(* ===== verification/HeadAttributes.v ===== *)
(** * HeadAttributes

    The attributes of an object from the response of a HEAD, by the fixed conversion of
    packages/upstreams/s3compat/sdk.go ([AttributesFromHeadObjectOutput]), with its tags
    (catalog_attributes.go: [MergeTagAttributes]), and the way back that the tests of the
    capture use (head_object_data.go).  The handlers extract the attributes by the capture
    fields of the platform instead (Extract.v): both are shown to give the same, in whatever
    order the database returns the fields.

    A map that is stored and then filled is filled before it is stored here; integers of 32
    and of 64 bits are both [VInt].  The second part is the reading of raw responses. *)
From S2P Require Import Prelude GoStrings GoFloat GoTime Ast SearchDefs JobPayload JobRuns ErrState S3Listing Catalog AttributeCatalog.
From S2P Require Import Capture ObjectStore Extract ObjectPlan.
Local Open Scope Z_scope.

(** ** sdk.go *)

Definition upstreamAttributes (attributes : payload) : payload := {["upstream" := VMap attributes]}.

Definition copySDKString (v : option string) (target : payload) (key : string) : payload :=
  match v with Some s => <[key := VString s]> target | None => target end.
Definition copySDKBool (v : option bool) (target : payload) (key : string) : payload :=
  match v with Some b => <[key := VBool b]> target | None => target end.
Definition copySDKEnum (v : string) (target : payload) (key : string) : payload :=
  if String.eqb v "" then target else <[key := VString v]> target.
Definition copySDKTime (v : option Time) (target : payload) (key : string) : payload :=
  match v with Some t => <[key := VString (FormatRFC3339UTC t)]> target | None => target end.
Definition copySDKInt (v : option Z) (target : payload) (key : string) : payload :=
  match v with Some n => <[key := VInt n]> target | None => target end.

Definition ensureNestedMap (parent : payload) (key : string) : payload := default ∅ (parent !! key ≫= asNestedAttributeMap).

(** A nested map is removed when it is left empty. *)
Definition nested (name : string) (m attributes : payload) : payload :=
  if Nat.eqb (size m) 0 then delete name attributes else <[name := VMap m]> attributes.

Definition headerAttributes (o : HeadObjectOutput) (header : payload) : payload :=
  let header := copySDKString (hAcceptRanges o) header "accept_ranges" in
  let header := copySDKString (hCacheControl o) header "cache_control" in
  let header := copySDKString (hContentType o) header "content_type" in
  let header := copySDKString (hContentDisposition o) header "content_disposition" in
  let header := copySDKString (hContentEncoding o) header "content_encoding" in
  copySDKString (hContentLanguage o) header "content_language".
Lemma create_event_spec bucketID event c w : kept_since c w ->
  let key := event_key bucketID event in
  let '(r, w') := create_event E bucketID event w in
  kept_since c w' /\
  match r with
  | Ok e => has_key (catalog (store w')) key /\ ~ has_key c key
  | Err e => is_duplicate e = true -> has_key (catalog (store w')) key
  end.
Proof.
  intros [Hw Hc] key. unfold create_event, stmt. set (s := others E (clock w) (store w)).
  destruct (ee_others EE _ _ Hw) as [Hs Hk]. fold s in Hs, Hk.
  assert (events_kept c (catalog s)) as Hcs by (by eapply events_kept_trans).
  rewrite on_catalog_eq. pose proof (CreateUpstreamEvent_spec (clock w) (db_now E (clock w)) bucketID event (catalog s) (ee_ids EE) Hs) as (H1 & H2 & H3).
  assert (events_kept c (CreateUpstreamEvent (random E (clock w)) (db_now E (clock w)) (event_params bucketID event) (catalog s)).2) as H4
    by (by eapply events_kept_trans).
  destruct (fault E (clock w)) as [[e|e]|] eqn:Ef.
  - split; [split; [apply (events_ok_later (clock w)); [cbn; lia|exact Hs]|done]|].
    intros Hd. cbn in Hd. rewrite (ee_fault EE _ e) in Hd by (left; exact Ef). done.
  - split; [by split|]. intros Hd. cbn in Hd. rewrite (ee_fault EE _ e) in Hd by (right; exact Ef). done.
  - destruct (CreateUpstreamEvent _ _ _ _) as [[e|e] c']; cbn [fst snd] in *.
    + split; [by split|]. destruct H3 as [H3 H5]. split; [done|]. intros Hkey. apply H5. by eapply has_key_kept.
    + destruct H3 as [-> H3]. split; [by split|]. intros Hd. cbn. auto.
Qed.
(* ===== verification/SyncBucketProofs.v ===== *)
(** * SyncBucketProofs

    What a sync_bucket run guarantees, over any number of attempts, among other
    workers, with any failures of statements and of the upstream. *)
From S2P Require Import Prelude GoStrings GoFloat GoTime Verification JobPayload JobRuns JobTrace JobRunProofs ErrState.
From S2P Require Import S3Listing Catalog Buckets ObjectStore ObjectPlan SyncBucket SyncPlan.
Local Open Scope Z_scope.

(** What the tables of the catalog guarantee: the unique index on (bucket_id, key) of
    the objects, and the primary key of the buckets. *)
Definition unique_keys (c : Catalog) : Prop :=
  forall id1 r1 id2 r2, objects c !! id1 = Some r1 -> objects c !! id2 = Some r2 ->
    obucket_id r1 = obucket_id r2 -> okey r1 = okey r2 -> id1 = id2.
Definition keyed_buckets (c : Catalog) : Prop := forall id b, buckets c !! id = Some b -> bID b = id.

(** ** Reading the objects of a page *)

Lemma scanObject_eq r obj : scanObject r = Ok obj -> oID obj = oid r /\ oKey obj = okey r /\ oBucketID obj = obucket_id r.
Proof. unfold scanObject. intros ([a b] & _ & [= <-])%bind_Ok. done. Qed.

Lemma mapM_result_elem {E A B} (f : A -> result E B) l ys :
  mapM_result f l = Ok ys -> (forall x, x ∈ l -> exists y, y ∈ ys /\ f x = Ok y) /\ (forall y, y ∈ ys -> exists x, x ∈ l /\ f x = Ok y).
Proof.
  intros HF%mapM_result_Ok. induction HF as [|x y l ys Hxy _ [IH1 IH2]].
  - split; intros ? ?%not_elem_of_nil; done.
  - split.
    + intros z [->|Hz]%elem_of_cons; [exists y; split; [left|done]|].
      destruct (IH1 z Hz) as (y' & Hy' & Hf). exists y'. split; [by right|done].
    + intros z [->|Hz]%elem_of_cons; [exists x; split; [left|done]|].
      destruct (IH2 z Hz) as (x' & Hx' & Hf). exists x'. split; [by right|done].
Qed.

(** A row that [GetObjectsByBucketAndKeys] selects. *)
Definition local_row (c : Catalog) (bucketID key : string) (r : ObjectRow) : Prop :=
  (exists id, objects c !! id = Some r) /\ obucket_id r = bucketID /\ okey r = key.

Lemma GetObjects_catalog bucketID keys c : (GetObjectsByBucketAndKeys bucketID keys c).2 = c.
Proof.
  unfold GetObjectsByBucketAndKeys, scan_rows, of_result. destruct (String.eqb bucketID ""); [done|].
  destruct keys; [done|]. by destruct (mapM_result _ _).
Qed.

Lemma GetObjects_spec bucketID keys c objs c' :
  keys <> [] -> GetObjectsByBucketAndKeys bucketID keys c = (Ok objs, c') ->
  c' = c /\
  (forall obj, obj ∈ objs -> oKey obj ∈ keys /\ exists r, local_row c bucketID (oKey obj) r /\ scanObject r = Ok obj) /\
  (forall r key, key ∈ keys -> local_row c bucketID key r -> exists obj, obj ∈ objs /\ scanObject r = Ok obj).
Proof.
  intros Hne. unfold GetObjectsByBucketAndKeys. destruct (String.eqb bucketID ""); [done|].
  destruct keys as [|k0 keys0]; [done|]. set (keys := k0 :: keys0) in *. unfold scan_rows, of_result.
  set (l := List.filter _ _). destruct (mapM_result scanObject l) as [objs'|e] eqn:Em; [|done].
  intros [= -> ->]. apply mapM_result_elem in Em as [E1 E2]. split; [done|].
  assert (forall r, r ∈ l <-> (exists id, objects c' !! id = Some r) /\ obucket_id r = bucketID /\ okey r ∈ keys) as Hl.
  { intros r. unfold l. rewrite list_elem_of_In, filter_In, <- list_elem_of_In, elem_of_table_rows, andb_true_iff,
      String.eqb_eq, bool_decide_eq_true. tauto. }
  split.
  - intros obj Hobj. destruct (E2 obj Hobj) as (r & Hr & Hs). apply Hl in Hr as (Hr & Hb & Hk).
    destruct (scanObject_eq r obj Hs) as (_ & Hkey & _). split; [by rewrite Hkey|]. exists r. split; [|done].
    split_and!; done.
  - intros r key Hk (Hr & Hb & Hkey). apply E1. apply Hl. rewrite Hkey. done.
Qed.

Section Sync.
Context `{MapOrder, Collation} (runID : string) (ident : JobRow) (inp : SyncBucketInput).
(** The plan: [G type key] puts a key in a child job of the type, [K key] leaves it
    alone. *)
Context (G : string -> string -> Prop) (K : string -> Prop).
(** The states of the catalog, and the pages the upstream serves at a cursor. *)
Context (C : Catalog -> Prop) (serves : string -> string -> ObjectPage -> Prop).

Notation tracks := (tracks runID G K ident).
Notation planned := (planned runID G K).
Notation matches := (matches_partition (siPartition inp)).

(** A chain of pages: each is served at the cursor of the one before it. *)
Inductive path : list ObjectPage -> string -> string -> Prop :=
| path_start : path [] "" ""
| path_next pages tok mk page :
    path pages tok mk -> serves tok mk page -> IsTruncated page = true ->
    path (pages ++ [page]) (NextContinuationToken page) (NextMarker page).

(** A chain that the last page ends. *)
Definition complete (pages : list ObjectPage) : Prop :=
  exists init tok mk page, pages = init ++ [page] /\ path init tok mk /\ serves tok mk page /\ IsTruncated page = false.

Definition covers (pages : list ObjectPage) (X : gset string) : Prop :=
  forall page o, page ∈ pages -> o ∈ Objects page -> matches (lKey o) = true -> lKey o ∈ X.

(** The cursor of the run never goes beyond what is spilled. *)
Definition safe (X : gset string) (cur : cursor) : Prop :=
  let '(tok, mk, done) := cur in
  if done : bool then exists pages, complete pages /\ covers pages X
  else exists pages, path pages tok mk /\ covers pages X.

Definition good (d : db) : Prop := exists X cur, tracks X cur d /\ safe X cur.

Lemma covers_mono pages X Y : covers pages X -> X ⊆ Y -> covers pages Y.
Proof. intros Hc HXY page o Hp Ho Hm. apply HXY. by eapply Hc. Qed.

Lemma safe_mono X Y cur : safe X cur -> X ⊆ Y -> safe Y cur.
Proof.
destruct cur as [[tok mk] [|]]; cbn; intros (pages & Hp & Hc) HXY; exists pages; (split; [done|]); by eapply covers_mono.
Qed.

(** A bucket that the run may read. *)
Definition bucket_of (b : Bucket) : Prop :=
  exists c b0, C c /\ buckets c !! siBucketID inp = Some b0 /\ b = scanBucket b0.

Definition list_prefix (b : Bucket) : string := EffectiveListPrefix (bPrefix b) (siScopePrefix inp).

(** The environment of an attempt: the other transactions are statements of the
    store that do not end the run or act for it. *)
Record env_ok (E : Env) : Prop := {
  eo_others n s : exists ops, jobs (others E n s) = run_ops ops (jobs s) /\ Forall (foreign runID) ops;
  eo_catalog n s : C (catalog s) -> C (catalog (others E n s));
  eo_serves b client n tok mk page : bucket_of b -> client_for E b = Ok client ->
    client n (mkListInput (bBucketName b) (list_prefix b) tok mk) = Ok page -> serves tok mk page
}.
________________
*Task objective*
Go through the entries above and count the lines containing "VInt". Give the number only.

*Output of the exercise*
2